Each expression requires three things: a label (unique within its parent line), a computation engine, and a formula. The engine determines the data source. Odoo supports several engines, but the one that matters most for tax reporting is the custom tax engine, which pulls values directly from tax grid tags.

The formula syntax for the custom tax engine is straightforward. You reference tax grids by their tag names, and the engine aggregates the relevant journal entries. For multi-line reports, you can reference other lines by their codes in aggregation formulas, building up summary rows from detail rows without duplicating any logic.

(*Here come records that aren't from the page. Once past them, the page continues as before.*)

Record CompactionConfig : Type := {
  cc_compaction_interval_min : Z;
  cc_compaction_cache_size : Z;
  cc_stream_split_size : Z;
  cc_force_split_period_min : Z;
  cc_max_object_num_to_compact : Z;
  cc_max_stream_num_per_stream_set_object : Z;
  cc_max_stream_object_num_per_commit : Z;
  cc_network_bandwidth : Z;
  cc_object_part_size : Z;
}.

Definition config_defaults : CompactionConfig :=
  {| cc_compaction_interval_min := 20; cc_compaction_cache_size := 200 * 1024 * 1024;
     cc_stream_split_size := 8 * 1024 * 1024; cc_force_split_period_min := 120;
     cc_max_object_num_to_compact := 500; cc_max_stream_num_per_stream_set_object := 100000;
     cc_max_stream_object_num_per_commit := 10000; cc_network_bandwidth := 100 * 1024 * 1024;
     cc_object_part_size := 16 * 1024 * 1024 |}.

(** The analyzer [CompactionManager::new] builds. *)
Definition analyzer_of (c : CompactionConfig) : CompactionAnalyzer :=
  mkAnalyzer (cc_compaction_cache_size c) (cc_stream_split_size c) (cc_max_stream_num_per_stream_set_object c)
    (cc_max_stream_object_num_per_commit c).

(** What compaction asks of the metadata plane besides prepare and commit. *)
Class CompactionHost (M : Type) : Type := {
  mgr_get_server_objects : M → result StreamError (list S3ObjectMetadata);
  mgr_get_streams : M → list Z → result StreamError (list StreamMetadata);
}.

#[export] Instance memory_compaction_host : CompactionHost MetadataState := {
  mgr_get_server_objects m := Ok (get_server_objects m);
  mgr_get_streams m ids := Ok (get_streams ids m);
}.

(** Keep the first object of every id. *)
Fixpoint dedup_loop (seen : gset Z) (objects : list S3ObjectMetadata) : list S3ObjectMetadata :=
  match objects with
  | [] => []
  | o :: rest =>
      if bool_decide (om_object_id o ∈ seen) then dedup_loop seen rest
      else o :: dedup_loop ({[om_object_id o]} ∪ seen) rest
  end.
Definition deduplicate_objects_by_id (objects : list S3ObjectMetadata) : list S3ObjectMetadata := dedup_loop ∅ objects.

(** [iter().map(...).collect::<HashMap>()]: later entries win. *)
Definition collect_map {V} (l : list (Z * V)) : gmap Z V := foldl (λ m p, <[p.1 := p.2]> m) ∅ l.

Definition start_offsets (streams : list StreamMetadata) : gmap Z Z :=
  collect_map ((λ s, (sm_stream_id s, sm_start_offset s)) <$> streams).

(** The block's stream exists and is not trimmed past the block. *)
Definition live (starts : gmap Z Z) (b : StreamDataBlock) : bool :=
  match starts !! bk_stream_id b with Some start => start <? bk_end_offset b | None => false end.

Definition filter_invalid_stream_data_blocks (streams : list StreamMetadata) (m : BlockMap) : BlockMap :=
  (λ blocks : list StreamDataBlock, filter (λ b, live (start_offsets streams) b = true) blocks) <$> m.

(** ** The sanity check *)

(** Sorted ranges merge when they touch; [cur] is [out.last_mut()]. *)
Fixpoint merge_sorted (cur : option (Z * Z)) (ranges : list (Z * Z)) : list (Z * Z) :=
  match ranges with
  | [] => match cur with Some r => [r] | None => [] end
  | (start, end_) :: rest =>
      match cur with
      | Some (s, last_end) =>
          if start <=? last_end then merge_sorted (Some (s, Z.max last_end end_)) rest
          else (s, last_end) :: merge_sorted (Some (start, end_)) rest
      | None => merge_sorted (Some (start, end_)) rest
      end
  end.

(** The output ranges of a request, by stream. *)
Definition output_ranges (r : CommitStreamSetObjectRequest) : list (Z * (Z * Z)) :=
  ((λ x, (or_stream_id x, (or_start_offset x, or_end_offset x))) <$> cr_stream_ranges r)
  ++ ((λ o, (so_stream_id o, (so_start_offset o, so_end_offset o))) <$> cr_stream_objects r).

Definition merged_ranges (r : CommitStreamSetObjectRequest) : gmap Z (list (Z * Z)) :=
  (λ l : list (Z * (Z * Z)), merge_sorted None (sort_by pair_le l.*2)) <$> group_by fst (output_ranges r).

Definition block_covered (stream_start : gmap Z Z) (merged : gmap Z (list (Z * Z))) (b : StreamDataBlock) : bool :=
  match stream_start !! bk_stream_id b with
  | None => true
  | Some start =>
      if bk_end_offset b <=? start then true
      else match merged !! bk_stream_id b with
           | None => false
           | Some ranges => existsb (λ r, (r.1 <=? bk_start_offset b) && (bk_end_offset b <=? r.2)) ranges
           end
  end.

Definition is_sanity_check_failed (streams : list StreamMetadata) (m : BlockMap) (r : CommitStreamSetObjectRequest)
  : bool :=
  let merged := merged_ranges r in
  negb (forallb (λ id, match m !! id with
                       | None => true
                       | Some blocks => forallb (block_covered (start_offsets streams) merged) blocks
                       end) (cr_compacted_object_ids r)).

The Custom Tax Engine in Practice

What makes this particularly useful is how directly it maps to the way accountants think about tax reporting. In most jurisdictions, a tax report is a grid: each cell corresponds to a specific tax code, and the value is the sum of all transactions tagged with that code during the reporting period.

Odoo’s custom tax engine mirrors this structure. You set up your tax grid tags to match the codes required by your local tax authority, then build report lines that reference those tags. The result is a report that stays current automatically as transactions are posted — no manual data extraction, no export-to-Excel step.

For businesses operating in jurisdictions where Odoo doesn’t provide a pre-built tax report variant, this is transformative. Instead of waiting for Odoo to add support for your country’s specific tax filing format, you can build it yourself. The custom tax engine handles the data retrieval; you just need to know which grid tags map to which lines on your government’s form.

Line Options and Hierarchy Controls

Beyond the basic structure, the guide covers the configuration options that control how report lines behave. Lines can be set to show only when they have a non-zero value, collapsed by default to reduce visual noise, or configured to display as subtotals with distinct formatting.

The hierarchy system is particularly well thought out. Lines can be nested, with parent lines automatically aggregating their children. This means you can build a tax report that starts with high-level categories (output VAT, input VAT, net payable) and drills down into the individual tax codes that feed each category — all defined declaratively, without any custom code.

Why Documentation Matters as Much as the Feature

The custom report builder has existed in Odoo for some time. What’s new here is the documentation, and that distinction matters more than it might seem. A powerful feature that nobody knows how to use is effectively a feature that doesn’t exist. The number of Odoo implementations that have paid for custom development to build reports that could have been configured through the existing interface is probably significant.

The guide is structured as a practical walkthrough rather than a reference manual. It assumes you’re building a report and walks you through each decision point in order. That pedagogical approach — showing the “what” and the “why” together — is what separates documentation that gets used from documentation that gets skimmed and abandoned.